[Start of Attachment]

(** Nothing else is hidden: an entry of the row whose value is not empty and
    whose key is not the credit, debit or date column of the configuration
    is displayed. *)
Theorem displayedRawValues_shows_the_rest
    (rawValue : list (string * string)) (csvConfig : option CSVConfig)
    (key value : string) :
  In (key, value) rawValue ->
  value <> "" ->
  (forall config, csvConfig = Some config ->
     target (credit (columns config)) <> Some key /\
     target (debit (columns config)) <> Some key /\
     target (date (columns config)) <> Some key) ->
  In (key, value) (displayedRawValues rawValue csvConfig).
Proof.
  intros Hin Hne Hcols. unfold displayedRawValues. apply filter_In.
  split; [exact Hin|]. apply filterRawValueEntries_true. split; [exact Hne|].
  intros config Hcfg. destruct (Hcols config Hcfg) as (Hc & Hd & Hdt).
  cbn. intros [E | [E | [E | []]]]; congruence.
Qed.

(** A configuration whose credit, debit and date columns are not mapped
    hides no key: the list is the one displayed without configuration. *)
Theorem unmapped_columns_hide_nothing
    (rawValue : list (string * string)) (config : CSVConfig) :
  target (credit (columns config)) = None ->
  target (debit (columns config)) = None ->
  target (date (columns config)) = None ->
  displayedRawValues rawValue (Some config) = displayedRawValues rawValue None.
Proof.
  intros Hc Hd Hdt. unfold displayedRawValues. apply filter_ext.
  intros [key value]. cbn [filterRawValueEntries]. rewrite Hc, Hd, Hdt.
  destruct (isEmpty value); reflexivity.
Qed.

Lemma splitHead_app (sep : Ascii.ascii) (s : string) :
  exists rest,
    s = String.append (splitHead sep s) rest /\
    (rest = EmptyString \/ exists r, rest = String sep r).
Proof.
  induction s as [|c s (rest & Hs & Hrest)]; cbn [splitHead].
  - exists EmptyString. auto.
  - destruct (Ascii.eqb_spec c sep) as [->|Hne].
    + exists (String sep s). split; [reflexivity | eauto].
    + exists rest. split; [|exact Hrest].
      change (String c s = String c (String.append (splitHead sep s) rest)).
      now rewrite <- Hs.
Qed.

Lemma splitHead_no_separator (sep : Ascii.ascii) (s : string) :
  ~ In sep (String.list_ascii_of_string (splitHead sep s)).
Proof.
  induction s as [|c s IH]; cbn [splitHead]; [intros []|].
  destruct (Ascii.eqb_spec c sep) as [->|Hne]; [intros []|].
  cbn. intros [E | H]; [congruence | exact (IH H)].
Qed.

Lemma splitHead_before (sep : Ascii.ascii) (head tail : string) :
  ~ In sep (String.list_ascii_of_string head) ->
  splitHead sep (String.append head (String sep tail)) = head.
Proof.
  induction head as [|c head IH]; intros Hnot.
  - change (splitHead sep (String sep tail) = EmptyString).
    cbn [splitHead]. now rewrite Ascii.eqb_refl.
  - change (splitHead sep (String c (String.append head (String sep tail)))
            = String c head).
    cbn [splitHead]. cbn in Hnot.
    destruct (Ascii.eqb_spec c sep) as [->|Hne]; [exfalso; auto|].
    rewrite IH; [reflexivity | auto].
Qed.

(** The [processedAt] value of the confirmation form, which is also the
    [lte] of the "Search date" filter, is the date of the row up to its first
    ['T'], excluded: it has no ['T'], the date is this value followed by
    nothing or by a text that starts with ['T'], and for a date written
    [day ++ "T" ++ time] with no ['T'] in [day] it is [day]. *)
Theorem processedAt_is_the_day (row : TransactionsImportRow) :
  searchDateLte row = processedAt (initialValues row) /\
  ~ In "T"%char (String.list_ascii_of_string (processedAt (initialValues row))) /\
  (exists rest,
     row_date row = String.append (processedAt (initialValues row)) rest /\
     (rest = EmptyString \/ exists time, rest = String "T"%char time)) /\
  (forall day time,
     row_date row = String.append day (String "T"%char time) ->
     ~ In "T"%char (String.list_ascii_of_string day) ->
     processedAt (initialValues row) = day).
Proof.
  split; [reflexivity|]. cbn [initialValues processedAt].
  split; [apply splitHead_no_separator|].
  split; [apply splitHead_app|].
  intros day time -> Hday. now apply splitHead_before.
Qed.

[End of Attachment]

> Exercise goal
Emit an exact copy of the lines spanning the start of the records to the line containing "- exists EmptyString. auto.", inclusive, and no other output.

> Answer to this task
(** Nothing else is hidden: an entry of the row whose value is not empty and
    whose key is not the credit, debit or date column of the configuration
    is displayed. *)
Theorem displayedRawValues_shows_the_rest
    (rawValue : list (string * string)) (csvConfig : option CSVConfig)
    (key value : string) :
  In (key, value) rawValue ->
  value <> "" ->
  (forall config, csvConfig = Some config ->
     target (credit (columns config)) <> Some key /\
     target (debit (columns config)) <> Some key /\
     target (date (columns config)) <> Some key) ->
  In (key, value) (displayedRawValues rawValue csvConfig).
Proof.
  intros Hin Hne Hcols. unfold displayedRawValues. apply filter_In.
  split; [exact Hin|]. apply filterRawValueEntries_true. split; [exact Hne|].
  intros config Hcfg. destruct (Hcols config Hcfg) as (Hc & Hd & Hdt).
  cbn. intros [E | [E | [E | []]]]; congruence.
Qed.

(** A configuration whose credit, debit and date columns are not mapped
    hides no key: the list is the one displayed without configuration. *)
Theorem unmapped_columns_hide_nothing
    (rawValue : list (string * string)) (config : CSVConfig) :
  target (credit (columns config)) = None ->
  target (debit (columns config)) = None ->
  target (date (columns config)) = None ->
  displayedRawValues rawValue (Some config) = displayedRawValues rawValue None.
Proof.
  intros Hc Hd Hdt. unfold displayedRawValues. apply filter_ext.
  intros [key value]. cbn [filterRawValueEntries]. rewrite Hc, Hd, Hdt.
  destruct (isEmpty value); reflexivity.
Qed.

Lemma splitHead_app (sep : Ascii.ascii) (s : string) :
  exists rest,
    s = String.append (splitHead sep s) rest /\
    (rest = EmptyString \/ exists r, rest = String sep r).
Proof.
  induction s as [|c s (rest & Hs & Hrest)]; cbn [splitHead].
  - exists EmptyString. auto.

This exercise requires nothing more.